Direct heat — The heated water from the boiler is provided directly to the heating system. The boiler cycles on every time there is a call for heat. This system is common for space heating systems.

Indirect heat — The heated water from the boiler is supplied to one or more storage tanks with a capacity based on expected heat requirements, and the storage tank is maintained at a set temperature by the boiler. When heat is called for it is drawn from this tank rather than directly from the boiler. This system is common if the boiler is supplying both the space heating and domestic hot water systems, multiple units or domestic hot water alone. These systems do not require the boiler to cycle on each time there is a call for heat.

Condensing boiler — Many newer combustion units (both direct and indirect) are condensing boilers. Exhaust gasses carrying waste heat are used to warm incoming water, putting more of the heat generated to use. The incoming pipes are carrying cooler water, and condensation can form on the pipes in the presence of the hot exhaust gasses. Condensate is removed through a drain. This type of boiler is more efficient than non-condensing models.

System output

Residential boilers have outputs that range from 50,000–300,000 Btu/hr.

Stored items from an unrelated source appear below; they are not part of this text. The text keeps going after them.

Context (descs : Z -> index_desc) (fix_expr : Node -> Z -> Node) (index_open : Z -> bool)
  {HeapTuple : Type} (fetch : Z -> Z -> HeapTuple)
  (mbtgettuple : Z -> Z -> Z -> option rangevo) (amgettuple : Z -> Z -> Z -> option bool)
  (ExecQual : Node -> HeapTuple -> bool) (projInfo : option (HeapTuple -> HeapTuple)).

Notation authselect := (authselect transformSelectStmt descs fix_expr index_open fetch mbtgettuple amgettuple ExecQual projInfo).

(** The executor on the plan of a statement that passes parse analysis. *)
Lemma authselect_runs stmt q relid oids fuel st : transformSelectStmt stmt = Some (mkQuery true q NULL NULL) ->
  exists i, authselect stmt relid true oids fuel st =
      (if index_open i then
         ExecutePlan fetch (auth_index_getnext (relam (descs i)) (mbtgettuple i) (amgettuple i)) (scan_condition q) None projInfo fuel st
       else Refused) /\
    (forall j, j ∈ oids -> usable_index descs j = true -> (forall k, k ∈ oids -> usable_index descs k = true -> j <= k) -> i = j) /\
    ((exists j, j ∈ oids /\ usable_index descs j = true) -> i ∈ oids) /\
    ((forall j, j ∈ oids -> usable_index descs j = false) -> i = 0).
Proof.
  intros E. destruct (plan_index descs fix_expr (mkQuery true q NULL NULL) relid oids eq_refl) as (p & Ep & Hpq & Hiq & Hi).
  exists (indexid p). split; [|exact Hi]. unfold Select.authselect, ps_qual. by rewrite E, Ep, Hpq, Hiq.
Qed.


(** C33. Which authenticated SELECTs are not answered: a condition of more than two
    comparisons and a statement without WHERE clause pass parse analysis and
    planning, but a scan that starts reads nodes of another type or the NULL
    pointer as a comparison; a table without a usable index is refused because
    there is no index with the number 0. *)
Theorem authselect_unsupported (c : condition) (relid : Z) (oids : list Z) (fuel : nat) (st : @scan_state HeapTuple) :
  (forall col, col ∈ columns_named c -> is_Some (transformColumnRef col)) ->
  (ss_flag st = true -> (0 < fuel)%nat -> (forall i, i ∈ oids -> index_open i = true) ->
    (exists i, i ∈ oids /\ usable_index descs i = true) ->
    ((2 < length (comparisons c))%nat -> authselect (authselect_stmt c) relid true oids fuel st = Undefined) /\
    authselect (mkSelect NULL NULL true) relid true oids fuel st = Undefined) /\
  (index_open 0 = false -> (forall i, i ∈ oids -> usable_index descs i = false) ->
    authselect (authselect_stmt c) relid true oids fuel st = Refused).
Proof.
  intros Hcol. destruct (transform_authselect c Hcol) as (q & E & _ & Hq).
  destruct (authselect_runs _ q relid oids fuel st E) as (i & Ex & _ & Hin & Hz). split.
  - intros Hf Hfu Ho Hu. destruct fuel as [|fuel]; [lia|]. split.
    + intros Hlen. rewrite Ex, (Ho _ (Hin Hu)). apply auth_scan_undefined; [done|]. left. rewrite Hq.
      destruct (comparisons c) as [|? [|? [|? ?]]]; simpl in *; [lia..|done].
    + destruct (authselect_runs (mkSelect NULL NULL true) NULL relid oids (S fuel) st eq_refl) as (i' & Ex' & _ & Hin' & _).
      rewrite Ex', (Ho _ (Hin' Hu)). apply auth_scan_undefined; [done|]. by left.
  - intros H0' Hno. by rewrite Ex, (Hz Hno), H0'.
Qed.

End Conditions.

(** ** A table to evaluate the properties on *)

(** The index of the primary key has number 16410; the one of the tree, named
    t_mbt, has number 16400; an older index of the table has number 16390. *)
Definition demo_descs (oid : Z) : index_desc :=
  if oid =? 16400 then mkIndex AM_mbtree true false true (lit "t_mbt") true else mkIndex AM_other true false true (lit "t_pkey") false.

Definition demo_column (col : list string) : option Node :=
  if bool_decide (col = ["a"]) then Some (T_Var 1 1) else if bool_decide (col = ["b"]) then Some (T_Var 1 2) else None.

(** a > 20 OR b < 30. *)
Definition demo_condition : condition := Either (Compare ["a"] ">" 20) (Compare ["b"] "<" 30).

Definition demo_gettuple (oid l r : Z) : option rangevo :=
  if (oid =? 16400) && (l =? 20) && (r =? 30) then Some demo_scan_vo else None.

(** The statement on that table, with rows and columns of numbers. *)
Definition demo_authselect (projInfo : option (Z * Z -> Z * Z)) (stmt : SelectStmt) (oids : list Z) (fuel : nat) :=
  authselect (transformSelectStmt false demo_column (fun _ => None) (fun _ _ _ => None) (fun _ _ _ => None) Some (fun _ _ => None))
    demo_descs (fun q _ => q) (fun oid => negb (oid =? 0)) pair demo_gettuple (fun _ _ _ => Some true) (fun _ _ => true) projInfo
    stmt 1 true oids fuel demo_scan_state.

Lemma demo_columns_known c : columns_named c ⊆ [["a"]; ["b"]] ->
  forall col, col ∈ columns_named c -> is_Some (demo_column col).
Proof. intros Hc col Hin%Hc. set_unfold. destruct Hin as [->|[->|[]]]; eauto. Qed.


(** a > 20 AND a < 30 AND b < 5. *)
Definition demo_three : condition := Both (Both (Compare ["a"] ">" 20) (Compare ["a"] "<" 30)) (Compare ["b"] "<" 5).

Lemma authselect_unsupported_witness :
  demo_authselect None (authselect_stmt demo_three) [16410; 16400] 3 = Undefined /\
  demo_authselect None (mkSelect NULL NULL true) [16410; 16400] 3 = Undefined /\
  demo_authselect None (authselect_stmt demo_three) [] 3 = Refused.
Proof.
  pose proof (fun oids => authselect_unsupported false demo_column (fun _ => None) (fun _ _ _ => None) (fun _ _ _ => None) Some (fun _ _ => None)
    demo_descs (fun q _ => q) (fun oid => negb (oid =? 0)) pair demo_gettuple (fun _ _ _ => Some true) (fun _ _ => true) None demo_three 1 oids 3
    demo_scan_state (demo_columns_known demo_three ltac:(set_solver))) as H.
  destruct (proj1 (H [16410; 16400])) as [H1 H2]; [reflexivity|lia| |exists 16400; split; [set_solver|reflexivity]|].
  - intros i Hi. set_unfold. destruct Hi as [->|[->|[]]]; reflexivity.
  - split; [apply H1; simpl; lia|]. split; [exact H2|]. apply (proj2 (H [])); [reflexivity|]. intros i Hi. set_solver.
Defined.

Efficiency rates for condensing boilers range from 90–98 percent, with many units at 95–96 percent.

In most cases, the expressed efficiency is not the “true” thermal efficiency, which could be measured at an ideal steady state and not reflect real world performance. The accepted standard of efficiency is “annual fuel utilization efficiency” (AFUE). The method for determining the AFUE for residential furnaces is the subject of ASHRAE Standard 103. Ensure that rated output for comparison between units is the AFUE.

Environmental impacts: high

The impacts for boilers are directly linked to the fuel source used to fire them. When considering the impacts of a fuel source, it is important to be as thorough as possible. Calculations for impacts must consider the entire life cycle, from extraction to processing, transportation, combustion and by-products. Effects on habitat, social fabric, geopolitical and financial systems and resilience must be taken into account, along with more easily quantifiable (though likely controversial) numerical assessments such as carbon contributions and air pollutants (see Ranking Fuel Sources sidebar).

Material costs: Moderate to high

Unit type and output will affect costs.

Labor input: moderate

Boilers are relatively straightforward to install for trained professionals.

Skill level required for the homeowner

Installation — Difficult. Most boiler installations require a qualified professional.

Use — Easy.

Maintenance — Easy to Moderate. Annual inspection of temperature and pressure readings, burner flame (if required) and water pH.

Sourcing/availability: Easy

There are sufficient numbers of boiler system designers, suppliers and installers that competitive quotes should be available in most regions.

Code compliance

Boiler systems are an accepted solution in all codes. New technologies like pellet and biofuel boilers may require alternative compliance efforts.

Durability: moderate

Modern boilers can last fifteen to forty years, depending on use and maintenance. Manufacturers offer warranties of five to ten years on heat exchangers and pumps

Indoor air quality

All combustion devices can create IAQ issues, as they consume air and produce exhaust. Modern, code-approved devices have “sealed” combustion, meaning that combustion air is drawn directly from outside and exhausted back to the outside, and usually drawn by a fan to ensure proper flow. There are many possible points of leakage in these systems; be sure to check installations for issues. The combustion chamber is never completely sealed from indoors, and some amount of indoor air will be drawn into the unit.

Solid fuel-burning devices will generate ash as a by-product, and in most cases the ash is stored in the unit and will need to be manually emptied. This can introduce a lot of dust into the home. The movement of firewood and, to a lesser degree, pellet fuel will also introduce dust and allergens.

Hydronic delivery systems result in gentle air movement and minimal circulation of dust and allergens.

Forced-air delivery systems can circulate a lot of dust and allergens. Use the best filters possible to help reduce issues.

Adequate ventilation is required in any well-sealed home. Whether provided actively or passively, ensure that pre-warmed fresh air is introduced and circulated in the home during seasons when windows are closed.

Future development

Efficiency levels for boilers are approaching 100 percent, beyond which there is no further improvement. Refinement of controls and pumps will likely lead to small gains for entire systems.

A possible avenue for improvement is the incorporation of solar thermal heating systems that work in conjunction with boilers, resulting in systems that seamlessly use the least amount of non-solar energy possible.

Resilience

Boilers can be operated in a low-energy scenario, but the entire system could not be manufactured and installed without significant energy input.